=== Task objective ===
Give again, word for word, every line in the entries below from the line with "foldl apply_row_change rows" up to and including the line with "- rewrite (Hid", and no other line.

=== Material to process ===
Lemma outcome_rows_at complete (r : ResolvedCommit V) rows id :
  row_at complete (foldl (outcome_rows complete r) rows (operations (local_commit r))) id =
  add_lists (row_at complete rows id) []
    (if is_conflict (outcome r)
     then (λ _, mkReadConflict (commit_identity (local_commit r)) (resolution r))
            <$> touching id (local_commit r) else [])
    match outcome r with
    | Accepted _ seq _ => (λ _, read_accepted r seq) <$> touching id (local_commit r)
    | _ => []
    end.
Proof.
  unfold touching. rewrite (row_at_fold complete _ (λ op row,
    add_lists row [] (if is_conflict (outcome r) then
      if decide (op_record_id op = id)
      then [mkReadConflict (commit_identity (local_commit r)) (resolution r)] else [] else [])
      match outcome r with
      | Accepted _ seq _ =>
          if decide (op_record_id op = id) then [read_accepted r seq] else []
      | _ => []
      end)).
  - rewrite (fold_add_lists _ _ _ _ _ _ (λ _ _, eq_refl)). rewrite bind_nil.
    destruct (outcome r); simpl; by rewrite ?bind_nil, ?bind_touching.
  - intros rows' op. unfold outcome_rows. destruct (outcome r); simpl;
      rewrite ?row_at_entry_update; try case_decide; rewrite ?add_lists_nil; try done;
      unfold push_accepted, push_conflict, add_lists; by rewrite !app_nil_r.
Qed.

Lemma pending_rows_at complete (c : ClientCommit V) rows id :
  row_at complete
    (foldl (λ rows op,
       entry_update complete (op_record_id op) (push_pending (commit_identity c)) rows)
       rows (operations c)) id =
  add_lists (row_at complete rows id) ((λ _, commit_identity c) <$> touching id c) [] [].
Proof.
  unfold touching. rewrite (row_at_fold complete _ (λ op row,
    add_lists row (if decide (op_record_id op = id) then [commit_identity c] else []) [] [])).
  - rewrite (fold_add_lists _ _ _ _ _ _ (λ _ _, eq_refl)). by rewrite !bind_nil, bind_touching.
  - intros rows' op. rewrite row_at_entry_update. case_decide; rewrite ?add_lists_nil; [|done].
    unfold push_pending, add_lists. by rewrite !app_nil_r.
Qed.
End rows.

Section snapshot_spec.
Context {V : Type} `{!EqDecision V}.
Implicit Types state s self : DurableClientState V.

(** What a read of a record must say. *)
Definition read_row_spec state (id : RecordId) : ReadRowV1 V :=
  mkReadRow id (default Absent (st_confirmed state !! id))
    (if decide (is_Some (st_confirmed state !! id)) then NotAbsent
     else if decide (is_Some (st_reset_coverage state)) then AbsentWithinAuthorizedScope
     else AbsenceUnknown)
    (optimistic_projection state !! id)
    (pending_of state id) (conflicts_of state id) (accepted_of state id).

Lemma confirmed_rows_at complete (m : gmap string (RecordState V)) id :
  row_at complete
    (foldl (λ rows '(k, confirmed),
       <[k := set_confirmed_row confirmed (empty_row k complete)]> rows)
       ∅ (btree_entries m)) id =
  match m !! id with
  | Some confirmed => set_confirmed_row confirmed (empty_row id complete)
  | None => empty_row id complete
  end.
Proof.
  rewrite (row_at_fold complete _ (λ x row, if decide (x.1 = id)
    then set_confirmed_row x.2 (empty_row id complete) else row)).
  - by rewrite (fold_entries (λ v _, set_confirmed_row v (empty_row id complete))).
  - intros rows [k v]. unfold row_at. simpl. case_decide.
    + subst. by rewrite lookup_insert_eq.
    + by rewrite lookup_insert_ne.
Qed.

Lemma optimistic_rows_at complete rows (m : gmap string (OptimisticRecord V)) id :
  row_at complete
    (foldl (λ rows '(k, o), entry_update complete k (set_optimistic o) rows)
       rows (btree_entries m)) id =
  match m !! id with
  | Some o => set_optimistic o (row_at complete rows id)
  | None => row_at complete rows id
  end.
Proof.
  rewrite (row_at_fold complete _ (λ x row, if decide (x.1 = id)
    then set_optimistic x.2 row else row)).
  - by rewrite (fold_entries set_optimistic).
  - intros rows' [k v]. apply row_at_entry_update.
Qed.

Lemma snapshot_row_at state id :
  row_at (bool_decide (is_Some (st_reset_coverage state))) (snapshot_rows state) id
  = read_row_spec state id.
Proof.
  unfold snapshot_rows. set (complete := bool_decide _).
  rewrite (row_at_fold complete _ (λ r row, add_lists row []
    (if is_conflict (outcome r)
     then (λ _, mkReadConflict (commit_identity (local_commit r)) (resolution r))
            <$> touching id (local_commit r) else [])
    match outcome r with
    | Accepted _ seq _ => (λ _, read_accepted r seq) <$> touching id (local_commit r)
    | _ => []
    end)) by (intros; apply outcome_rows_at).
  rewrite (fold_add_lists _ _ _ _ _ _ (λ _ _, eq_refl)), bind_nil.
  rewrite (row_at_fold complete _ (λ c row, add_lists row
    ((λ _, commit_identity c) <$> touching id c) [] [])) by (intros; apply pending_rows_at).
  rewrite (fold_add_lists _ _ _ _ _ _ (λ _ _, eq_refl)), !bind_nil.
  rewrite add_lists_app, !app_nil_r. rewrite optimistic_rows_at, confirmed_rows_at.
  unfold read_row_spec, add_lists, complete.
  destruct (optimistic_projection state !! id), (st_confirmed state !! id);
    simpl; try done; repeat case_bool_decide; by repeat case_decide.
Qed.

Lemma snapshot_row_spec state id : snapshot_row (snapshot state) id = read_row_spec state id.
Proof.
  rewrite <-snapshot_row_at. unfold snapshot_row, row_at. simpl. f_equal. f_equal.
  by destruct (st_reset_coverage state).
Qed.

(** A local read of any record returns its confirmed state, its optimistic
    state, and in order exactly the pending commits, conflicts and accepted commits
    that touch it; a record without a confirmed state is reported absent only when
    a complete snapshot of the authorized scope covers it, and unknown otherwise. *)
Theorem read_row_exact state id :
  snapshot_row (snapshot state) id =
  mkReadRow id (default Absent (st_confirmed state !! id))
    (if decide (is_Some (st_confirmed state !! id)) then NotAbsent
     else if decide (is_Some (st_reset_coverage state)) then AbsentWithinAuthorizedScope
     else AbsenceUnknown)
    (optimistic_projection state !! id)
    (pending_of state id) (conflicts_of state id) (accepted_of state id).
Proof. apply snapshot_row_spec. Qed.

(** ** Change batches *)

Lemma snapshot_rows_id state id row :
  snapshot_rows state !! id = Some row → rr_record_id row = id.
Proof.
  intros H. pose proof (snapshot_row_at state id) as Hat. unfold row_at in Hat.
  rewrite H in Hat. simpl in Hat. by rewrite Hat.
Qed.

(** Applying one row change to a client's copy of the rows. *)
Definition apply_row_change (rows : gmap string (ReadRowV1 V)) (c : ReadRowChangeV1 V)
  : gmap string (ReadRowV1 V) :=
  match c with
  | RowUpsert row => <[rr_record_id row := row]> rows
  | RowRemove id => delete id rows
  end.

Definition row_change_id (c : ReadRowChangeV1 V) : RecordId :=
  match c with RowUpsert row => rr_record_id row | RowRemove id => id end.

(** The change the source emits for an id. *)
Definition change_at (before after : gmap string (ReadRowV1 V)) (id : RecordId)
  : option (ReadRowChangeV1 V) :=
  if decide (before !! id = after !! id) then None else
  Some match after !! id with Some row => RowUpsert row | None => RowRemove id end.

Lemma change_fold (before after rows : gmap string (ReadRowV1 V)) ids k :
  (∀ id row, after !! id = Some row → rr_record_id row = id) →
  foldl apply_row_change rows (omap (change_at before after) ids) !! k =
  if decide (k ∈ ids ∧ before !! k ≠ after !! k) then after !! k else rows !! k.
Proof.
  intros Hid. revert rows. induction ids as [|x ids IH]; intros rows.
  { rewrite decide_False by set_solver. done. }
  change (omap (change_at before after) (x :: ids)) with
    (match change_at before after x with
     | Some y => y :: omap (change_at before after) ids
     | None => omap (change_at before after) ids
     end).
  unfold change_at at 1. destruct (decide (before !! x = after !! x)) as [Hx|Hx];
    cbn [foldl]; rewrite IH.
  - clear IH. destruct (decide (k = x)) as [->|Hne]; [rewrite !decide_False by tauto; done|].
    repeat case_decide; set_solver.
  - assert (∀ rows', rows' = apply_row_change rows
      match after !! x with Some row => RowUpsert row | None => RowRemove x end →
      rows' !! k = if decide (k = x) then after !! x else rows !! k) as Hstep.
    { intros rows' ->. destruct (after !! x) as [row|] eqn:Ha; simpl.
      - rewrite (Hid _ _ Ha). destruct (decide (k = x)) as [->|]; [apply lookup_insert_eq|].
        by rewrite lookup_insert_ne.
      - destruct (decide (k = x)) as [->|]; [apply lookup_delete_eq|].
        by rewrite lookup_delete_ne. }
    rewrite (Hstep _ eq_refl). clear IH Hstep. destruct (decide (k = x)) as [->|Hne].
    + rewrite (decide_True (P := x ∈ x :: ids ∧ before !! x ≠ after !! x)) by set_solver.
      by destruct (decide (x ∈ ids ∧ before !! x ≠ after !! x)).
    + repeat case_decide; set_solver.
Qed.

Lemma row_changes_replay (before after : gmap string (ReadRowV1 V)) :
  (∀ id row, after !! id = Some row → rr_record_id row = id) →
  foldl apply_row_change before (row_changes before after) = after.
Proof.
  intros Hid. apply map_eq. intros k. unfold row_changes.
  change (λ id, if decide (before !! id = after !! id) then None else _)
    with (change_at before after).
  rewrite change_fold by done. case_decide as Hk; [done|].
  apply dec_stable. intros Hne. apply Hk. split; [|done].
  rewrite merge_sort_Permutation, elem_of_elements, elem_of_union, !elem_of_dom.
  destruct (before !! k), (after !! k); eauto; done.
Qed.

Lemma row_changes_NoDup (before after : gmap string (ReadRowV1 V)) :
  (∀ id row, after !! id = Some row → rr_record_id row = id) →
  NoDup (row_change_id <$> row_changes before after).
Proof.
  intros Hid. unfold row_changes.
  assert (NoDup (merge_sort String.le (elements (dom before ∪ dom after)))) as Hnd
    by (rewrite merge_sort_Permutation; apply NoDup_elements).
  induction (merge_sort _ _) as [|x l IH]; csimpl; [constructor|].
  apply NoDup_cons in Hnd as [Hx Hnd]. case_decide as Hd; csimpl; [by apply IH|].
  constructor; [|by apply IH].
  assert (∀ y c, (if decide (before !! y = after !! y) then None else
    Some match after !! y with Some row => RowUpsert row | None => RowRemove y end) = Some c →
    row_change_id c = y) as Hc.
  { intros y c Hy. case_decide; [done|]. injection Hy as <-.
    destruct (after !! y) eqn:Ha; simpl; eauto. }
  rewrite (Hc x) by (by rewrite decide_False).
  intros (c & Heq & (y & Hy & Hcy)%list_elem_of_omap)%list_elem_of_fmap.
  apply Hc in Hcy. congruence.
Qed.

(** C25: the change stream reproduces the view: installing a prepared transition
    yields no batch exactly when the state did not change, and otherwise a batch
    from the installed revision to the next one whose row changes, at most one per
    record, turn the rows of the old snapshot into the rows of the new one. *)
Theorem read_batch_replays self ev p :
  prepare_event self ev = Ok p →
  ∃ batch, install_with_read_batch self p = Ok (prepared_state p, batch) ∧
    match batch with
    | None => prepared_state p = self
    | Some b =>
        rb_before_revision b = st_revision self ∧
        rb_revision b = (st_revision self + 1)%N ∧
        rb_revision b = st_revision (prepared_state p) ∧
        rb_metadata b = metadata (prepared_state p) ∧
        NoDup (row_change_id <$> rb_changes b) ∧
        foldl apply_row_change (rsnap_rows (snapshot self)) (rb_changes b)
          = rsnap_rows (snapshot (prepared_state p))
    end.
Proof.
  intros Hp. destruct (prepare_event_facts _ _ _ Hp) as (_ & Hb & Hrev).
  unfold install_with_read_batch. rewrite decide_False by tauto.
  eexists. split; [done|]. unfold committed_batch. case_decide as Heq.
  - destruct Hrev as [?|Hrev]; [done|lia].
  - destruct Hrev as [Hsame|Hrev]; [by rewrite Hsame in Heq|]. simpl.
    split_and!; [done|done|done|done|apply row_changes_NoDup, snapshot_rows_id|].
    apply row_changes_replay, snapshot_rows_id.
Qed.
End snapshot_spec.

Lemma read_batch_replays_witness :
  ∃ p, prepare_event fx_conflicted (EPull (Batch fx_batch1)) = Ok p ∧
    ∃ b, install_with_read_batch fx_conflicted p = Ok (prepared_state p, Some b) ∧
      rb_revision b = 5%N.
Proof.
  destruct (prepare_event fx_conflicted (EPull (Batch fx_batch1))) as [p|] eqn:Hp;
    [|vm_compute in Hp; discriminate].
  exists p. split; [done|].
  destruct (read_batch_replays fx_conflicted (EPull (Batch fx_batch1)) p Hp)
    as ([b|] & Hi & Hb).
  - destruct Hb as (_ & Hrev & _). exists b. split; [exact Hi|]. rewrite Hrev.
    vm_compute. reflexivity.
  - exfalso. apply (f_equal st_revision) in Hb. vm_compute in Hp. injection Hp as <-.
    vm_compute in Hb. discriminate Hb.
Defined.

=== Solution ===
  foldl apply_row_change rows (omap (change_at before after) ids) !! k =
  if decide (k ∈ ids ∧ before !! k ≠ after !! k) then after !! k else rows !! k.
Proof.
  intros Hid. revert rows. induction ids as [|x ids IH]; intros rows.
  { rewrite decide_False by set_solver. done. }
  change (omap (change_at before after) (x :: ids)) with
    (match change_at before after x with
     | Some y => y :: omap (change_at before after) ids
     | None => omap (change_at before after) ids
     end).
  unfold change_at at 1. destruct (decide (before !! x = after !! x)) as [Hx|Hx];
    cbn [foldl]; rewrite IH.
  - clear IH. destruct (decide (k = x)) as [->|Hne]; [rewrite !decide_False by tauto; done|].
    repeat case_decide; set_solver.
  - assert (∀ rows', rows' = apply_row_change rows
      match after !! x with Some row => RowUpsert row | None => RowRemove x end →
      rows' !! k = if decide (k = x) then after !! x else rows !! k) as Hstep.
    { intros rows' ->. destruct (after !! x) as [row|] eqn:Ha; simpl.
      - rewrite (Hid _ _ Ha). destruct (decide (k = x)) as [->|]; [apply lookup_insert_eq|].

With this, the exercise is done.